En visite à Moscou, une Française achète sur un marché aux puces un vieil appareil photo à l’intérieur duquel elle découvre une pellicule oubliée. Sur les photos qu’elle développe, elle voit apparaître le visage d’un écolier soviétique d’à peine 7 ans qu’elle se décide de retrouver pour lui restituer les clichés et avec eux les souvenirs liés aux moments immortalisés par cette pellicule. La théorie des « six degrés de séparation » fait son effet et elle le retrouve. Ressemblant plutôt au sujet d’un roman ou au scénario d’un film, cette histoire est pourtant bel et bien vraie.
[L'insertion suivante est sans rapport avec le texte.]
(** * Sarracen: SPH interpolation of particle data onto a pixel grid or a line

    A shallow embedding of [sarracen/interpolate.py]: the two entry points
    [interpolate2D] and [interpolate2DCross], the IEEE binary64 arithmetic
    they run on, the Python and NumPy error behaviour of the conversions and
    array accesses they perform, and the label-indexed pandas [Series] that
    the cross-section routine filters and indexes. *)

From stdpp Require Import base list strings.
From Stdlib Require Import ZArith Lia.
From Corelib Require Import SpecFloat PrimFloat FloatOps.

Set Warnings "-inexact-float".
Open Scope Z_scope.

(** ** IEEE 754 binary64

    Python's [float] and NumPy's [float64] are IEEE binary64 numbers.  They
    are modelled by the executable specification [spec_float] of the
    standard library at precision 53 and maximal exponent 1024, which rounds
    every operation to nearest, ties to even. *)
Module Float64.

Definition float : Type := spec_float.

Definition prec : Z := 53.
Definition emax : Z := 1024.

Definition fadd : float -> float -> float := SFadd prec emax.
Definition fsub : float -> float -> float := SFsub prec emax.
Definition fmul : float -> float -> float := SFmul prec emax.
Definition fdiv : float -> float -> float := SFdiv prec emax.
Definition fsqrt : float -> float := SFsqrt prec emax.
Definition fopp : float -> float := SFopp.
Definition fabs : float -> float := SFabs.

(** Comparisons: every comparison with a NaN is false. *)
Definition feqb : float -> float -> bool := SFeqb.
Definition fltb : float -> float -> bool := SFltb.
Definition fleb : float -> float -> bool := SFleb.
Definition fgtb (x y : float) : bool := SFltb y x.
Definition fgeb (x y : float) : bool := SFleb y x.

(** Conversion of an integer, rounded to nearest. *)
Definition of_Z (z : Z) : float := binary_normalize prec emax z 0 false.

Definition zero : float := S754_zero false.
Definition one : float := Eval vm_compute in of_Z 1.
Definition two : float := Eval vm_compute in of_Z 2.
Definition four : float := Eval vm_compute in of_Z 4.
Definition half : float := Eval vm_compute in Prim2SF 0.5%float.

Definition is_nan (x : float) : bool :=
  match x with S754_nan => true | _ => false end.

Definition is_finite (x : float) : bool :=
  match x with S754_zero _ | S754_finite _ _ _ => true | _ => false end.

Definition is_zero (x : float) : bool :=
  match x with S754_zero _ => true | _ => false end.

(** The square [x ** 2] of a NumPy value: NumPy computes it as [x * x]. *)
Definition fsquare (x : float) : float := fmul x x.

End Float64.
Export Float64.

(** ** Python values, errors and arrays *)

(** The exceptions the two routines can raise.  The validation errors of the
    source are all [ValueError]s, told apart by their message. *)
Inductive PyError : Type :=
  | ValueError (msg : string)
  | OverflowError (msg : string)
  | ZeroDivisionError (msg : string)
  | IndexError (msg : string)
  | KeyError (label : Z).

(** A computation that returns a value or raises. *)
Definition Exc (A : Type) : Type := PyError + A.

Definition raise {A : Type} (e : PyError) : Exc A := inl e.
Definition ret {A : Type} (a : A) : Exc A := inr a.

Definition bind {A B : Type} (m : Exc A) (k : A -> Exc B) : Exc B :=
  match m with
  | inl e => inl e
  | inr a => k a
  end.

Declare Scope exc_scope.
Delimit Scope exc_scope with exc.
Notation "'letM' x := m 'in' k" := (bind m (fun x => k))
  (at level 10, x name, m at level 100, k at level 200) : exc_scope.
Open Scope exc_scope.

(** A [for] loop whose body updates a state and may raise. *)
Fixpoint foldM {A S : Type} (f : S -> A -> Exc S) (l : list A) (s : S) : Exc S :=
  match l with
  | [] => ret s
  | a :: l' => letM s' := f s a in foldM f l' s'
  end.

(** [range(a, b)]: the integers from [a] up to but excluding [b]. *)
Definition py_range (a b : Z) : list Z := seqZ a (b - a).

(** [np.rint]: round to the nearest integer, ties to even, as a float.
    Infinities, NaN and signed zeros are returned unchanged. *)
Definition rint_magnitude (m : positive) (e : Z) : Z :=
  if 0 <=? e then Z.pos m * 2 ^ e
  else
    let d := 2 ^ (- e) in
    let q := Z.pos m / d in
    let r := Z.pos m mod d in
    match 2 * r ?= d with
    | Lt => q
    | Gt => q + 1
    | Eq => if Z.even q then q else q + 1
    end.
Elle est arrivée à Elisabeth Blanchet, photographe et journaliste récemment installée à Marseille. Connaissant déjà la Russie, elle voulait y retourner depuis longtemps. L’occasion s’est offerte cet été - ayant plusieurs sujets à rédiger sur la Russie, Elisabeth y est partie en compagnie de son amie de lycée. Et c’est cette dernière qui lui a proposé d’aller au marché aux puces d’Izmaïlovo.
C’est là que l’appareil photo argentique - un Elikon 35C - comportant la pellicule avec des clichés pris au crépuscule de l’ère soviétique a été acheté.
« Je ne m’imaginais même pas qu’il y avait encore quelque chose sur le film. J’ai ouvert l’appareil et je pensais avoir voilé une partie de la pellicule. Quant à l’autre, je pensais que le temps s’en était chargé », avoue-t-elle à Russia Beyond.
Pourtant, le temps a épargné la pellicule et Elisabeth a découvert d’émouvants clichés tournant autour d’un petit garçon : le voilà entouré de ses proches et avec un gros bouquet à la main le jour de la rentrée scolaire ou en train de jouer au milieu du salon.
« Je me suis dit que c’était un moment important de sa vie, que les photos lui appartenaient, qu’il fallait les lui donner. Franchement, j’ai aussi un peu lancé l’avis de recherche comme un jeu. Je voulais aussi tester le pouvoir des médias sociaux », relate Elisabeth, avouant qu’elle ne pensait pas qu’elle allait le retrouver. « Comme le dit très bien Dmitri, tout cela relève du miracle ! », ajoute-t-elle.
Aujourd’hui âgé de 33 ans, le Moscovite Dmitri Kretov est à présent un homme d’affaires père de deux enfants. Il était en voyage d’affaires et attendait son vol à l’aéroport lorsqu’une de ses connaissances lui a adressé une capture d’écran montrant une photo de lui, puis le lien vers d’autres clichés accompagnés d’un avis de recherche.
« Qui est l’auteur de cette blague bien organisée ? » : telle a été la première réaction de Dmitri. Ce n'est que plus tard qu’il a réalisé que ce n’était pas un gag, ce qui l’a d’ailleurs surpris davantage.
« C’est en 1990, ma première rentrée à l’école. Je me souviens très bien de ce jour-là - j’étais accompagné par mes parents et ma grand-mère. Ce dont je ne me souviens pas pourtant c’est de l’appareil photo », nous explique Dimitri qui compare à un flash-back l’effet produit par ces photos. Il ne comprend pas en outre pourquoi c’est sur l'appareil de son oncle et non sur le Zenit de ses parents que ces clichés ont été pris.
« Est-ce que j'accorde un sens particulier à cette histoire ? Je pense que oui - si avant je ne croyais pas aux miracles, aujourd’hui je constate que dans la vie tout est possible », affirme Dimitri qui avoue être très reconnaissant envers Elisabeth Blanchet pour le respect qu’elle accorde aux souvenirs d’autrui.
Cette histoire les a rapprochés : Dimitri et Elisabeth sont devenus amis et communiquent régulièrement via les réseaux sociaux. Ils ont même prévu de célébrer le Nouvel An ensemble, en Russie. Qui plus est, Elisabeth veut faire de cette incroyable histoire un film documentaire. Dmitri lui a donné son accord et elle travaille à l’écriture du scénario.